AFRICA – Flourish Ventures, a venture capital firm located in the United States, has created Madica, a pan-African investment initiative that intends to provide cash, technological assistance, and coaching to underrepresented entrepreneurs throughout the continent.

The sector-agnostic initiative focuses on pre-seed stage technology firms, which is where most ideas fail.

The initiative has set aside US$6 million for investment in up to 30 African entrepreneurs, with each receiving up to US$200,000 in exchange for ownership. The initial investment period will last three years.

“Although investment is booming on the continent, funds are often disproportionately targeted at a few well-networked entrepreneurs and skewed towards the more prominent tech hub,” said Madica’s head, Emmanuel Adegboye.

“Madica is sector-agnostic and intends to double down on providing hands-on support, extensive resources, access to networks and more. This is why in addition to US$6 million of investment capital, we have reserved an equal amount for programmatic support.

“We encourage founders across the continent to apply for our program. We believe Africans have an unmatched entrepreneurial spirit, and one of Madica’s core goals is to ensure a level playing field for every African founder.”

Madica also stated that it is interested in expanding into underserved areas on the continent, outside of the well-established hubs of Egypt, Kenya, Nigeria, and South Africa. This is part of its effort to achieve pan-African reach by assisting local and female innovators.

To be eligible for the programme, founders must be working full-time on their concept, have a minimal viable product, and have received little or no institutional investment. The programme will accept applications and admit candidates on a rolling basis.

Madica also collaborates with AfriLabs, Pariti, the Africa Early-Stage Investor Summit, the CELO Foundation, and Rising Tide to select businesses to help.

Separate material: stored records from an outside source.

Lemma cron_keeps_its_promise_witness :
  let j := demo_job "web.ann.00000000" in
  let old := [cron_begin "web.ann.00000000"; "* * * * * /bin/sh old"; cron_end "web.ann.00000000"] in
  let w1 := demo_crontab ++ ["0 6 * * * report"] ++ cron_entry j in
  cron_install (fun s => s) tt demo_cron_host j (demo_crontab ++ old ++ ["0 6 * * * report"]) = (w1, Ok tt)
  /\ cron_disarm (fun s => s) tt demo_cron_host j w1 = (demo_crontab ++ ["0 6 * * * report"], Ok tt)
  /\ (forall w' p, cron_present (fun s => s) tt demo_cron_host j w1 = (w', Ok p) -> p = Present).
Proof.
  intros j old w1.
  assert (H1 : cron_install (fun s => s) tt demo_cron_host j (demo_crontab ++ old ++ ["0 6 * * * report"]) = (w1, Ok tt)) by by vm_compute.
  assert (H2 : cron_disarm (fun s => s) tt demo_cron_host j w1 = (demo_crontab ++ ["0 6 * * * report"], Ok tt)) by by vm_compute.
  assert (Hno : forall s ls, forallb (fun l => negb (bre s l)) ls = true -> Forall (fun l => ~ dots_aside s l) ls).
  { intros s ls H. apply Forall_forall. intros l Hl%list_elem_of_In. apply (proj1 (forallb_forall _ _) H) in Hl. rewrite <- bre_spec.
    by destruct (bre s l). }
  destruct (cron_keeps_its_promise (fun t => t) (fun s => s) tt demo_cron_host j _ _ _ demo_crontab old ["0 6 * * * report"] cron_world_laws
              eq_refl eq_refl eq_refl (AnEntry (jb_instance j) ["* * * * * /bin/sh old"] (Hno (cron_end (jb_instance j)) ["* * * * * /bin/sh old"] eq_refl))
              (Hno (cron_begin (jb_instance j)) (demo_crontab ++ ["0 6 * * * report"]) eq_refl) H1 H2) as (_ & H3 & _).
  split; [exact H1|split; [exact H2|exact H3]].
Defined.

(** ** What goes wrong *)

(** The range of [sed] has no end where the end line is gone: every line behind the begin
    line goes with it, what is not rescind's too. *)
Example open_entry_takes_the_rest :
  stripped (demo_job "web.ann.00000000") [cron_begin "web.ann.00000000"; "0 5 * * * backup"; "0 6 * * * report"] = [].
Proof. reflexivity. Qed.

(** An instance's id has dots, and a dot of the pattern is any character: the entry of another
    instance is taken for its own. *)
Example dot_takes_another_entry :
  stripped (demo_job "fix.web.1.00000000") (cron_entry (demo_job "fix.web-1.00000000")) = [].
Proof. reflexivity. Qed.

(** A path with a blank is two arguments of the property list, and a character of XML stands
    in it as it is. *)
Example plist_splits_a_path :
  contains_str (concats ["<string>/opt/a</string>"; newline; "    <string>b&c/artifact.sh</string>"])
    (plist "i" (job_command (mkJob "i" "/opt/a b&c/artifact.sh" Sh "macos"))) = true.
Proof. by vm_compute. Qed.

(** ** The built-in bindings of the daemon ([bindings/src/secrets.rs], [journal.rs], [notify.rs], [approval.rs])

    The source of secrets that reads a file, the two sinks of the journal, the notifier on
    standard output and the approval that opens every gate. What they ask of the system is
    [LocalHost.Os]; what serde and [toml] make of a value is a parameter. *)

(** 0o077, 0o7777 *)
Definition OTHERS : N := 63.
Definition MODE_BITS : N := 4095.

(** [{:04o}] *)
Definition octal4 (n : N) : string :=
  let s := octal_number n in concats (replicate (4 - String.length s) "0") +:+ s.

Section BuiltIns.
Context {W : Type} `{!Os W}.
(** [toml::from_str] of a table of texts, [serde_json::to_vec] of an entry. *)
Context (toml_table : string -> Result (gmap string string) string) (entry_to_vec : Entry -> Result string string).

(** ** file() *)

Record FileSource := mkFileSource { fs_path : string }.

Definition failed_at {A} (path : string) (e : string) : Exec A := Err (ExFailed (concats [path; ": "; e])).

Definition refuse_if_readable_by_others (s : FileSource) : W -> W * Exec unit :=
  fun w => let '(w, r) := os_metadata (fs_path s) w in
  (w, match r with
      | Err e => failed_at (fs_path s) (ie_text e)
      | Ok mode =>
          if negb (N.land mode OTHERS =? 0)%N then
            Err (ExFailed (concats [fs_path s; " is mode "; octal4 (N.land mode MODE_BITS);
                                    ": a secrets file readable by group or other is not a secret"]))
          else Ok tt
      end).

(** [std::fs::read_to_string] *)
Definition read_to_string (path : string) : W -> W * Result string string :=
  fun w => let '(w, r) := os_read path w in
  (w, match r with
      | Err e => Err (ie_text e)
      | Ok b => match from_utf8 b with Some t => Ok t | None => Err "stream did not contain valid UTF-8" end
      end).

Definition file_resolve (s : FileSource) (reference : string) : W -> W * Exec string :=
  do! refuse_if_readable_by_others s in
  fun w => let '(w, r) := read_to_string (fs_path s) w in
  (w, match r with
      | Err e => failed_at (fs_path s) e
      | Ok text =>
          match toml_table text with
          | Err e => failed_at (fs_path s) e
          | Ok table =>
              match table !! reference with
              | Some v => Ok v
              | None => Err (ExFailed (concats [fs_path s; " holds no secret named "; reference]))
              end
          end
      end).

#[export] Instance file_source : Source W FileSource := {| so_resolve := file_resolve |}.

(** ** The sinks *)

Definition line_of (e : Entry) : Result string string := let? line := entry_to_vec e in Ok (line +:+ newline).

Record FileSink := mkFileSink { fk_path : string }.

Definition file_sink_name (s : FileSink) : string := concats ["file("; fk_path s; ")"].

(** What a sink answers: [None] where it acknowledges. *)
Definition written_to (name : string) (write : string -> W -> W * Io unit) (e : Entry) : W -> W * option string :=
  fun w =>
    match line_of e with
    | Err x => (w, Some x)
    | Ok line => let '(w, r) := write line w in (w, match r with Ok _ => None | Err x => Some (concats [name; ": "; ie_text x]) end)
    end.

Definition file_deliver (s : FileSink) (e : Entry) : W -> W * option string := written_to (fk_path s) (os_append (fk_path s)) e.

Definition stdout_sink_name : string := "stdout()".

Definition stdout_deliver (e : Entry) : W -> W * option string := written_to "stdout" os_print e.

(** ** stdout() and always() *)

Inductive Stdout := StdoutBinding.

Definition notice (level : Level) (subject body : string) : string :=
  concats ["rescind "; level_word level; ": "; subject; ": "; body; newline].

#[export] Instance stdout_notify : Notify W Stdout := {|
  nt_deliver _ level subject body w := let '(w, r) := os_print (notice level subject body) w in (w, io r)
|}.

Inductive Always := AlwaysBinding.

#[export] Instance always_approval : Approval W Always := {|
  ap_authenticators _ := mret [];
  ap_challenge _ _ := mret "always(): no proof is asked for";
  ap_verify _ _ := mret (mkVerified true "always()");
  ap_approves_everything _ _ := true;
|}.
End BuiltIns.

(** ** Properties *)

(** A secret is read only from a file that its group and the others have no right on, and it is
    what the file holds under that name: a name it does not hold is refused, never blank. *)
Theorem file_source_is_private {W : Type} `{!Os W} (toml_table : string -> Result (gmap string string) string)
    (s : FileSource) (reference v : string) (w w' : W)
    (Hok : file_resolve toml_table s reference w = (w', Ok v)) :
  exists w1 mode text table, os_metadata (fs_path s) w = (w1, Ok mode) /\ N.land mode OTHERS = 0%N
  /\ os_read (fs_path s) w1 = (w', Ok text) /\ utf8_valid text = true /\ toml_table text = Ok table /\ table !! reference = Some v.
Proof.
  unfold file_resolve, mthen, refuse_if_readable_by_others in Hok. destruct (os_metadata (fs_path s) w) as [w1 [mode|e]] eqn:Hm; [|done].
  destruct (N.land mode OTHERS =? 0)%N eqn:Hbits; cbn [negb] in Hok; [|done]. unfold read_to_string in Hok.
  destruct (os_read (fs_path s) w1) as [w2 [b|e]] eqn:Hr; [|done]. destruct (from_utf8 b) as [text|] eqn:Hu; [|done].
  apply from_utf8_Some in Hu as Hb. destruct Hb as [-> _]. destruct (toml_table b) as [table|e] eqn:Ht; [|done].
  destruct (table !! reference) as [x|] eqn:Hx; [|done]. injection Hok as <- <-. exists w1, mode, b, table. split_and!; try done.
  - by apply N.eqb_eq.
  - unfold from_utf8 in Hu. by destruct (utf8_valid b).
Qed.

Participants will be paired with mentors.

“Madica is an investment in the African venture ecosystem, with the audacious goal of creating a broader systemic shift,” said Ameya Upadhyay, the venture partner at Flourish Ventures, an early-stage fintech VC whose portfolio includes Nigeria’s Flutterwave and Paga.

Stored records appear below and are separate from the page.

Lemma ask_inventory_hooked name deadline : keeps hooked (ask_inventory list_hosts name deadline).
Proof.
  unfold ask_inventory. apply keeps_then; [typeclasses eauto|apply ask_world_hooked|]. intros [hosts|e]; [|apply keeps_throw; typeclasses eauto].
  apply keeps_then; [typeclasses eauto|apply on_engine_lock_hooked|]. by intros _ d.
Qed.

Lemma check_boot_hooks named l d d' : for_each (check_boot_hook named) l d = (d', Ok tt) ->
  d' = d /\ Forall (fun x => fst x = "inventory from" /\ named = true \/ snd x ∈ names (dm_hooks d)) l.
Proof.
  revert d. induction l as [|[slot name] l IH]; intros d; cbn [for_each]; [by intros [= <-]|]. unfold mthen, check_boot_hook at 1.
  destruct ((slot == "inventory from") && named) eqn:E1.
  - intros Hl%IH. destruct Hl as [-> Hl]. split; [done|]. constructor; [|done]. left. by apply andb_true_iff in E1 as [->%bool_decide_eq_true ->].
  - destruct (existsb (fun n => n == name) (names (dm_hooks d))) eqn:E2; [|done]. intros Hl%IH. destruct Hl as [-> Hl]. split; [done|].
    constructor; [|done]. right. apply existsb_elem in E2 as (n & Hn & ->%bool_decide_eq_true). done.
Qed.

“Through Madica, we intend to develop a cadre of mentors, create world-class programming, crowd-in follow-on capital and leverage Flourish’s global presence to extend the reach of local networks. These will eventually benefit other participants in the ecosystem — startups, investors, and policymakers.”

“We hope that Madica can help change the narrative around African startups — lower the perception of risk, attract more capital, inspire more founders and garner more media attention.”